E il fronte del no protesta: «Soldi sprecati»
Il destino di viale Marconi come quello della filovia. È quanto afferma il fronte dei contrari alle due opere. «C’erano 31 milioni di euro a fondo perduto da spendere e spandere e sarebbe stato folle...
Il destino di viale Marconi come quello della filovia. È quanto afferma il fronte dei contrari alle due opere. «C’erano 31 milioni di euro a fondo perduto da spendere e spandere e sarebbe stato folle perderli», dice Ivano Angiolelli, presidente del comitato Strada parco Bene comune, «per questo motivo determinante, l’errore di fondo – che il Tar di Pescara ha puntualmente rilevato – è quello dell’opera pubblica da realizzare a tutti i costi, anche violando la legge, che non è un orpello burocratico, al fine esclusivo di non perdere i finanziamenti, il vero core business dei politici allo sbaraglio.
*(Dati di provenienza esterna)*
(** The first loop keeps the primary keys distinct. *)
Lemma create_sample_user_loop_ids s (indices : list Z) :
  forall w,
    ids_unique (users w) ->
    ids_unique (users (snd (forM indices (create_sample_user s) w))).
Proof.
  induction indices as [|i rest IH]; intros w H; [exact H|].
  simpl. rewrite bind_run.
  pose proof (create_sample_user_run s i w) as Hi.
  destruct (create_sample_user s i w) as [[u|x] w1].
  - assert (H1 : ids_unique (users w1)).
    { destruct Hi as [_ [((U & _) & _)|((U & _) & _ & Hid)]]; rewrite U.
      - now rewrite app_nil_r.
      - now apply ids_unique_add. }
    specialize (IH w1 H1). rewrite bind_run.
    destruct (forM rest (create_sample_user s) w1) as [[us|x] w']; exact IH.
  - destruct Hi as (U & _). cbn [snd]. now rewrite U, app_nil_r.
Qed.

(** A run keeps the primary keys of the users distinct. *)
Lemma handle_ids_unique s options w :
  ids_unique (users w) -> ids_unique (users (snd (handle s options w))).
Proof.
  intros H. rewrite handle_users.
  assert (Hc : ids_unique (users (after_clear options w))).
  { destruct (after_clear_tables options w) as (U & _). cbv zeta in U.
    rewrite U. destruct (clear options); [now apply ids_unique_filter | auto]. }
  assert (Hl : ids_unique
                 (users (snd (create_sample_users s (num_users options)
                                (after_clear options w))))).
  { unfold create_sample_users. rewrite bind_run.
    unfold write at 1, modify at 1.
    apply (create_sample_user_loop_ids s (range (num_users options))
             (print _ (after_clear options w))). exact Hc. }
  destruct (seed_users_and_listings_users s options w)
    as [->|(h & -> & _ & Hid)]; [exact Hl|].
  now apply ids_unique_add.
Qed.

(** C10: the listings a run creates are the rows appended to the table, and
    each belongs to a user of the table whose role is host; when the
    primary keys of the users are distinct, as they are in a database, that
    user is the only one with the primary key the listing holds. *)
Theorem created_listings_belong_to_hosts :
  forall (s : User.Schema) (options : Options) (w : World),
    let w' := snd (handle s options w) in
    exists created,
      listings w' = (if clear options then [] else listings w) ++ created
      /\ (forall l, In l created ->
            exists u, In u (users w')
                      /\ User.id u = Listing.host l
                      /\ User.role u = "host"%string)
      /\ (ids_unique (users w) ->
          forall l u, In l created -> In u (users w') ->
                      User.id u = Listing.host l ->
                      User.role u = "host"%string).
Proof.
  intros s options w w'.
  destruct (handle_run s options w) as (us & ls & bs & rs & D & Hh & _).
  fold w' in D, Hh. destruct D as (_ & L & _).
  destruct (after_clear_tables options w) as (_ & Lc & _).
  cbv zeta in Lc. rewrite Lc in L.
  exists ls. split; [exact L|]. split; [exact Hh|].
  intros Hid l u Hl Hu E.
  destruct (Hh l Hl) as (h & Hin & Eh & Hrole).
  pose proof (handle_ids_unique s options w Hid) as Hid'. fold w' in Hid'.
  assert (u = h) by (apply (ids_unique_same (users w')); auto; congruence).
  now subst.
Qed.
Senza valutare preventivamente», dice il presidente, «la fattibilità tecnica dell’opera in tutte le sue sfaccettature e, soprattutto, la sua utilità marginale per la comunità malamente amministrata». Angiolelli afferma: «Sono stati buttati alle ortiche soldi pubblici per entità rilevante, a danno grave del territorio e della qualità della vita dei cittadini».